_Work request:_ Where the string "retired" occurs in the material below, report the whole line.

_Available data:_

--- START ---

Lemma finish_rule_asks o : asks (finish_rule o).
Proof. split; [intros u v cmd _; by destruct cmd|]. intros u cmd. by destruct cmd. Qed.

Lemma finish_spec schedule o h h1 current :
  (forall n i, i < n -> i ∈ schedule n) -> containers engine (ro_runtime o) h = (h1, Ok current) ->
  exists t, (finish engine schedule o h).1 = h1 ++ t /\ justified (finish_rule o) t
    /\ ((finish engine schedule o h).2 = Ok tt -> forall c, c ∈ current -> ~ selected_id o (c_id c) -> gone t (c_id c)).
Proof.
  intros Hsched Hc. unfold finish. rewrite (bind_run _ _ _ _ _ Hc). cbn beta. set (retired := retain _ current).
  assert (Hret : forall c, c ∈ retired <-> c ∈ current /\ ~ selected_id o (c_id c)).
  { intros c. unfold retired. rewrite elem_of_retain, negb_true_iff. unfold selected_id, any.
    rewrite <- not_true_iff_false, existsb_exists. setoid_rewrite list_elem_of_In. unfold str_eqb. setoid_rewrite bool_decide_eq_true. tauto. }
  match goal with |- exists t, (?m h1).1 = _ /\ _ => assert (Hm : under (finish_rule o) [] m h1 (fun t _ =>
    forall c, c ∈ current -> ~ selected_id o (c_id c) -> gone t (c_id c))) end.
  2: { destruct Hm as (t & Ht & Hj & Hx). exists t. split_and!; [done|done|]. intros Hok. by eapply Hx. }
  eapply under_bind; [apply collect_spec with (P := fun t c => gone t (c_id c)); [| |apply justified_nil]|].
  - intros t u c. apply gone_mono.
  - intros c p h' Hin Hp. apply list_elem_of_omap in Hin as (i & _ & Hi). apply list_elem_of_lookup_2, Hret in Hi as [_ Hi].
    eapply under_does with (R := fun t _ => gone t (c_id c)); [done|by apply remove_container_does; [apply asks_after, finish_rule_asks|..]| |].
    + eapply spec_impl; [apply remove_container_gone|]. intros t x Hx a ->. destruct a. exact (Hx eq_refl).
    + cbn. intros t a. apply gone_mono. set_solver.
  - intros t errors Hj He. unfold finish_errors. destruct errors as [|e errors]; [|by apply under_stop]. apply under_ret; [done|].
    intros c Hin Hs. apply (proj2 (He eq_refl)). destruct (list_elem_of_lookup_1 retired c) as [i Hi]; [by apply Hret|].
    apply list_elem_of_omap. exists i. split; [|done]. apply Hsched. by apply lookup_lt_Some in Hi.
Qed.

(** ** Waiting ends *)

Fixpoint slept (t : list Event) : Z :=
  match t with
  | [] => 0
  | (Sleep d, _) :: t' => Z.max 0 d + slept t'
  | _ :: t' => slept t'
  end.

Lemma slept_nonneg t : (0 <= slept t)%Z.
Proof. induction t as [|[[] a] t IH]; cbn [slept]; lia. Qed.

Lemma slept_app t u : slept (t ++ u) = (slept t + slept u)%Z.
Proof. induction t as [|[[] a] t IH]; cbn [slept app]; lia. Qed.

(** The clock can be read, and moves on at least by what was slept. *)
Record clock : Prop := {
  clock_time h : exists t, engine h Now = Time t;
  clock_advances h1 a h2 b : engine (h1 ++ (Now, Time a) :: h2) Now = Time b -> (a + slept h2 <= b)%Z;
}.

(** No panic, whatever the trace. *)
Definition calm {A} (m : M A) : Prop := forall h, spec m h (fun _ x => x <> Err Panicked).

Lemma calm_bind {A B} (m : M A) (k : A -> M B) : calm m -> (forall a, calm (k a)) -> calm (bind m k).
Proof.
  intros Hm Hk h. eapply spec_bind; [apply Hm| |]; cbn.
  - intros t a _. eapply spec_impl; [apply Hk|done].
  - intros t e He [= ->]. by apply He.
Qed.
Lemma calm_ret {A} (a : A) : calm (ret a).
Proof. intros h. by apply spec_ret. Qed.
Lemma calm_lift {A} (x : result A Failure) : no_panic x -> calm (lift x).
Proof. intros Hx h. by apply spec_lift. Qed.
Lemma calm_stop {A} e : e <> Panicked -> calm (stop e : M A).
Proof. intros He h. apply spec_stop. congruence. Qed.
Lemma calm_ask cmd : calm (ask engine cmd).
Proof. intros h. by apply spec_ask. Qed.

Lemma calm_inspect id : calm (inspect_container engine id).
Proof.
  unfold inspect_container. apply calm_bind; [apply calm_ask|]. intros [|[|] out log|]; try by apply calm_stop.
  - apply calm_bind; [apply calm_lift, no_panic_required|]. intros v. apply calm_bind; [apply calm_lift, parse_container_np|]. intros c. apply calm_ret.
  - destruct (contains_str _ _); [apply calm_ret|by apply calm_stop].
Qed.

Section Clock.
Hypothesis Hclock : clock.

Lemma now_spec h : spec (now engine) h (fun t x => exists b, engine h Now = Time b /\ t = [(Now, Time b)] /\ x = Ok b).
Proof using Hclock.
  destruct (clock_time Hclock h) as [b Hb]. unfold now. eapply spec_bind with (R := fun t x => t = [(Now, Time b)] /\ x = Ok (Time b)).
  - apply spec_ask. by rewrite Hb.
  - intros t a [-> [= ->]]. apply spec_ret. by exists b.
  - by intros t e [_ [=]].
Qed.

Lemma calm_now : calm (now engine).
Proof using Hclock. intros h. eapply spec_impl; [apply now_spec|]. by intros t x (b & _ & _ & ->). Qed.

Lemma calm_elapsed t : calm (elapsed_since engine t).
Proof using Hclock. apply calm_bind; [apply calm_now|]. intros. apply calm_ret. Qed.

Ltac calm_if := match goal with |- calm (if ?b then _ else _) => destruct b end; [by apply calm_stop|].

Lemma calm_observe_ready condition monitor started since c : calm (observe_ready engine condition monitor started since c).
Proof using Hclock.
  unfold observe_ready. case_bool_decide.
  { destruct (completed c); [apply calm_ret|]. calm_if. apply calm_ret. }
  destruct (running c && bool_decide (condition = Some Started)); [apply calm_ret|]. calm_if. apply calm_bind.
  - match goal with |- calm (if ?b then _ else _) => destruct b end; [|apply calm_ret].
    apply calm_bind; [destruct since; [apply calm_ret|apply calm_now]|]. intros b. apply calm_bind; [apply calm_elapsed|]. intros. apply calm_ret.
  - intros [c'|since']; [apply calm_ret|]. calm_if. apply calm_bind; [apply calm_elapsed|]. intros w. calm_if.
    apply calm_bind; [apply calm_elapsed|]. intros w'. calm_if. apply calm_ret.
Qed.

--- END ---

_Output:_
  intros Hsched Hc. unfold finish. rewrite (bind_run _ _ _ _ _ Hc). cbn beta. set (retired := retain _ current).
  assert (Hret : forall c, c ∈ retired <-> c ∈ current /\ ~ selected_id o (c_id c)).
  { intros c. unfold retired. rewrite elem_of_retain, negb_true_iff. unfold selected_id, any.
    intros c Hin Hs. apply (proj2 (He eq_refl)). destruct (list_elem_of_lookup_1 retired c) as [i Hi]; [by apply Hret|].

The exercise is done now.